- Required work -
Where the material below has a line containing "Hs & He & Hr).", start repeating exactly, and keep going through the line containing "intros Hb. unfold", with no other lines.

- Data for review -
==============================

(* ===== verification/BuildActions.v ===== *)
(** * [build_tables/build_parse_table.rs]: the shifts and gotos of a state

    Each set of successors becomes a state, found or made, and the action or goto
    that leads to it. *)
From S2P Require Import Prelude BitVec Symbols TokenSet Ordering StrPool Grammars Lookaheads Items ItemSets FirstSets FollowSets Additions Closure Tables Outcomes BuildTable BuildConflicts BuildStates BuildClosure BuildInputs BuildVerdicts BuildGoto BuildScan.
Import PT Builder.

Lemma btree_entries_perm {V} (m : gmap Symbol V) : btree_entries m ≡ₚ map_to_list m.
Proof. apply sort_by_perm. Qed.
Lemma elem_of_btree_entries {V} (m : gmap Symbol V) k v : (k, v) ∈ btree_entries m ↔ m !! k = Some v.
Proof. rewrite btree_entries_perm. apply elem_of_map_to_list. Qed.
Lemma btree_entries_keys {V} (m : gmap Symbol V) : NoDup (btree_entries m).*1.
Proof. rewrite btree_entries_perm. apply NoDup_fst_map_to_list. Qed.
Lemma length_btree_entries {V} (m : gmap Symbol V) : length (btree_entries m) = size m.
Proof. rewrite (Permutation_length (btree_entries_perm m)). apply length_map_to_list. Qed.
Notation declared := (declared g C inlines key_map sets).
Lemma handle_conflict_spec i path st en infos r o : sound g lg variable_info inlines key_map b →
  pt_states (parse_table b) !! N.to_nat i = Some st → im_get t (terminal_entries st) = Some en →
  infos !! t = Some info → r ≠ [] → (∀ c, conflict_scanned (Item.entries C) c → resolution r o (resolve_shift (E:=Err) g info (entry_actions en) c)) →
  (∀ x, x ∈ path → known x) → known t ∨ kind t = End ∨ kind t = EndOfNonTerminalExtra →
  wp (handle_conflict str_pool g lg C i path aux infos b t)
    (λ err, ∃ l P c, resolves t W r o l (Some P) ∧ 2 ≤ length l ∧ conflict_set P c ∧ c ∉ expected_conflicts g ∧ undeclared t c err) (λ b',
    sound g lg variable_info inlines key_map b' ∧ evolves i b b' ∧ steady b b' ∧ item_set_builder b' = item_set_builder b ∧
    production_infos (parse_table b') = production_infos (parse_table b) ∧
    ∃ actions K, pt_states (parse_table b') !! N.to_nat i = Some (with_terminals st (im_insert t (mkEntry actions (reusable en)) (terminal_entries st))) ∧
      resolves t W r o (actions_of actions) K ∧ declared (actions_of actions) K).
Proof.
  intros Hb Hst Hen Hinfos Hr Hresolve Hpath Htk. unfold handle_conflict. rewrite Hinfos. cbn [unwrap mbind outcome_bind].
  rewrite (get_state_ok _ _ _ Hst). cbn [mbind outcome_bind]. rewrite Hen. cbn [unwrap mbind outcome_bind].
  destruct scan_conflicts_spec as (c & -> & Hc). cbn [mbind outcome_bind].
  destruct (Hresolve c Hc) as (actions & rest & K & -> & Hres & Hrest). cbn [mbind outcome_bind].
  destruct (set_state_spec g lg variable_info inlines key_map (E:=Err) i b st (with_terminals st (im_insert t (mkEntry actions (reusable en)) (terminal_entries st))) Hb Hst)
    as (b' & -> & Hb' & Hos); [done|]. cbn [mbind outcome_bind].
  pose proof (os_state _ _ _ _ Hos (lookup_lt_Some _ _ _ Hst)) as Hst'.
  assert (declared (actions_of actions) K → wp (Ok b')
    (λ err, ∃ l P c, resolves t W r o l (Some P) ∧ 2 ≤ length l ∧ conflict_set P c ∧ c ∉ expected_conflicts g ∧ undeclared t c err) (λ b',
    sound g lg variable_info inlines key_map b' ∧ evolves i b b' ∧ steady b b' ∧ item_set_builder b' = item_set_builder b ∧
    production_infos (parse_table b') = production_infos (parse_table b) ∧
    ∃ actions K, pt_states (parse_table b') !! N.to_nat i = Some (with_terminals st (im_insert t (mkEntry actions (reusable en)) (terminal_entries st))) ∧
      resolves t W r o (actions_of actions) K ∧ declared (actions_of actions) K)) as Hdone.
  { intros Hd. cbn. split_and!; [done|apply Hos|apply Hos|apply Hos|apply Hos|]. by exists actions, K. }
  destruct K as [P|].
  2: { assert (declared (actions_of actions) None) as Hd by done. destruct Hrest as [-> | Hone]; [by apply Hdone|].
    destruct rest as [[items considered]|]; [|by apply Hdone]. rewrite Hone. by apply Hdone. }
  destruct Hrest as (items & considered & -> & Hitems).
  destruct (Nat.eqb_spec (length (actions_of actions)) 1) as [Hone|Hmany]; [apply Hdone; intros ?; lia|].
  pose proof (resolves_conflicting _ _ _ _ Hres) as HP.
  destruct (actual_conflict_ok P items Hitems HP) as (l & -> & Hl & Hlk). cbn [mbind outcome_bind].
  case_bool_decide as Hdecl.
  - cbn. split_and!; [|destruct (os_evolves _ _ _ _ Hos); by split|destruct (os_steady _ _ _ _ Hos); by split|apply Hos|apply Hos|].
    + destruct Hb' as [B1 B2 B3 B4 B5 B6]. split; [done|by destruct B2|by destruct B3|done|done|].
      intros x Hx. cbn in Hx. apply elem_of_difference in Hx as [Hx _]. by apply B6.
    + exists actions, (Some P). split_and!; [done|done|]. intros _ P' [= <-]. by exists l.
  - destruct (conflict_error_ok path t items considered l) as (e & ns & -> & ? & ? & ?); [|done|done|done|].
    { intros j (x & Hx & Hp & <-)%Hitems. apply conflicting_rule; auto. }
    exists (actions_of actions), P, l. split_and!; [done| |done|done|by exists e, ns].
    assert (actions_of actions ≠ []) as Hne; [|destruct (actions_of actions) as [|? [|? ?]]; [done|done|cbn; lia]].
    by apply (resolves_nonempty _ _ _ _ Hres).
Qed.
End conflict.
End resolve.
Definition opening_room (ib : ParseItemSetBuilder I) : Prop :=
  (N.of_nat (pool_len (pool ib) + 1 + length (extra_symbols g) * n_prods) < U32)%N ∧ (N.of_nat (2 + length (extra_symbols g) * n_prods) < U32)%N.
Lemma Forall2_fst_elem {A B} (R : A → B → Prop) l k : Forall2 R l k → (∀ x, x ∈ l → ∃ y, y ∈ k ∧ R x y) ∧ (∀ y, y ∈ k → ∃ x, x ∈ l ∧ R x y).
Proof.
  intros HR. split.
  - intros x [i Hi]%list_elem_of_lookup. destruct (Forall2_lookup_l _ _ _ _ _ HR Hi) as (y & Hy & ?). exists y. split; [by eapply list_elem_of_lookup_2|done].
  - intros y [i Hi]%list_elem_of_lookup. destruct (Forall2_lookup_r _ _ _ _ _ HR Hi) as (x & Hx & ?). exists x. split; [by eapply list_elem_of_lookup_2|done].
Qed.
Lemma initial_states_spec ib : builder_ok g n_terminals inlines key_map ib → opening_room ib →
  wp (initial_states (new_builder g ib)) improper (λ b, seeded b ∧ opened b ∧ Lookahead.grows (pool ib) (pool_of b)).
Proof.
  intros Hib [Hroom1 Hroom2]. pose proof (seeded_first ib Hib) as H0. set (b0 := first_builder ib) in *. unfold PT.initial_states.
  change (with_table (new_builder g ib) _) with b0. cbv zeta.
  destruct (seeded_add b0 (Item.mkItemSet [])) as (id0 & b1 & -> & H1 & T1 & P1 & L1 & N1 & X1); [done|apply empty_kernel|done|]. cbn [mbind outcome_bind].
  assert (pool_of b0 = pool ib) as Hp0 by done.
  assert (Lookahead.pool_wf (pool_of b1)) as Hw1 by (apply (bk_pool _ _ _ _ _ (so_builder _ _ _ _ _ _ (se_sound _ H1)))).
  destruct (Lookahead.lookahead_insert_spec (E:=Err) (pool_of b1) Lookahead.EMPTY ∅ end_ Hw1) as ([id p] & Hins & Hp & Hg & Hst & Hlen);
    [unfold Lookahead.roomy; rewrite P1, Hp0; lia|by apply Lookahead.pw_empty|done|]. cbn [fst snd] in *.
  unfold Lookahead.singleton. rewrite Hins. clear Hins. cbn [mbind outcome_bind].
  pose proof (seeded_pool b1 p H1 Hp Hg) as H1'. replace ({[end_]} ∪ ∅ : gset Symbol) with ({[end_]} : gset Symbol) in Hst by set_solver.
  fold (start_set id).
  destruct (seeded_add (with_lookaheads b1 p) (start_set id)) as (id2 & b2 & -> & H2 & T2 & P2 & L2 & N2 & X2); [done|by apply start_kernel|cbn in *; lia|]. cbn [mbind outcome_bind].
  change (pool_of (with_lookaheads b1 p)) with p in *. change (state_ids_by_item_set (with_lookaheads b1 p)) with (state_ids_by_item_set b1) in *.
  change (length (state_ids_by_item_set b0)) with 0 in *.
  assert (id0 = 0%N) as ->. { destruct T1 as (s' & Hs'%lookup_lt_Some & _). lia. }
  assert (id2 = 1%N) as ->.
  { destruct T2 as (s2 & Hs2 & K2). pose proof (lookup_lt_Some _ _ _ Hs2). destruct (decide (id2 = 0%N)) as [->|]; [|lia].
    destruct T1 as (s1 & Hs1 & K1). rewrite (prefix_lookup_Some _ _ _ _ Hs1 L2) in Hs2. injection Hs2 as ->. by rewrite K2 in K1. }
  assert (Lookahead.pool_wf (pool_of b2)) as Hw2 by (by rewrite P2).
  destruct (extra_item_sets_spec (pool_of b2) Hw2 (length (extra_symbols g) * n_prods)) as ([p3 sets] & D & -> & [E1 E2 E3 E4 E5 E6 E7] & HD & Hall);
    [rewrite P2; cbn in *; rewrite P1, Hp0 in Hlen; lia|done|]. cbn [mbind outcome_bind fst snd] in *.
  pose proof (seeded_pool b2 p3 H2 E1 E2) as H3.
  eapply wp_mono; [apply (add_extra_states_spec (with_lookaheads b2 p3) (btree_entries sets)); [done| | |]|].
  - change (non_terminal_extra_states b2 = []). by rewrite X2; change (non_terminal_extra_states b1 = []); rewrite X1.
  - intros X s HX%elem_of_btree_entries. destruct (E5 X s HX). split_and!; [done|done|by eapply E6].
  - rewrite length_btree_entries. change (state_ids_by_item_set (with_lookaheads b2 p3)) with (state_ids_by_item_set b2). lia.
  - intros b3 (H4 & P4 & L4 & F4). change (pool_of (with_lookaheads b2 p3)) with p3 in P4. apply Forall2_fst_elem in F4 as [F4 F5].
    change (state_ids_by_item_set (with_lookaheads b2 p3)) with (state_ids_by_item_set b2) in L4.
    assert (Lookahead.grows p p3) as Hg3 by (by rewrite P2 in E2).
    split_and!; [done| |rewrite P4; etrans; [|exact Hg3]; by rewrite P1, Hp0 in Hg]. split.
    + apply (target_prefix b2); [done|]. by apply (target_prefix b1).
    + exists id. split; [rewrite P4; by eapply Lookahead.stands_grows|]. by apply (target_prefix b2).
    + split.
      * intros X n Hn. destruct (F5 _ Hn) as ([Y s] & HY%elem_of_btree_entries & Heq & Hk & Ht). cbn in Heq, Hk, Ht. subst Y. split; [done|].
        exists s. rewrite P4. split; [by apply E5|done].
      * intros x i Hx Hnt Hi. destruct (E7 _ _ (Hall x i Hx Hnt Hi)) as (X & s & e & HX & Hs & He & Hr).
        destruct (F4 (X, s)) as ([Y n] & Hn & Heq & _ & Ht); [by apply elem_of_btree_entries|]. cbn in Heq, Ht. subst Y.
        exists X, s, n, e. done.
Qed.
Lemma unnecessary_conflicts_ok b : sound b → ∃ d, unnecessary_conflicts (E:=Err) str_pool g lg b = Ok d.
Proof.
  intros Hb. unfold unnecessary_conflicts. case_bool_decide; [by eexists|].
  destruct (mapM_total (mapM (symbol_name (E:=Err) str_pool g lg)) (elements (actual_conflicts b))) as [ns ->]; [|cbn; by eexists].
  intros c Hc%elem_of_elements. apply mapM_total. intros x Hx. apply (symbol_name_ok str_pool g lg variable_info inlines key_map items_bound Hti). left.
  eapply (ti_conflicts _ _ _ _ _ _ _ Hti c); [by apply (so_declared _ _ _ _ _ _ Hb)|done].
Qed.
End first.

==============================

- Finished task -
      * intros x i Hx Hnt Hi. destruct (E7 _ _ (Hall x i Hx Hnt Hi)) as (X & s & e & HX & Hs & He & Hr).
        destruct (F4 (X, s)) as ([Y n] & Hn & Heq & _ & Ht); [by apply elem_of_btree_entries|]. cbn in Heq, Ht. subst Y.
        exists X, s, n, e. done.
Qed.
Lemma unnecessary_conflicts_ok b : sound b → ∃ d, unnecessary_conflicts (E:=Err) str_pool g lg b = Ok d.
Proof.
  intros Hb. unfold unnecessary_conflicts. case_bool_decide; [by eexists|].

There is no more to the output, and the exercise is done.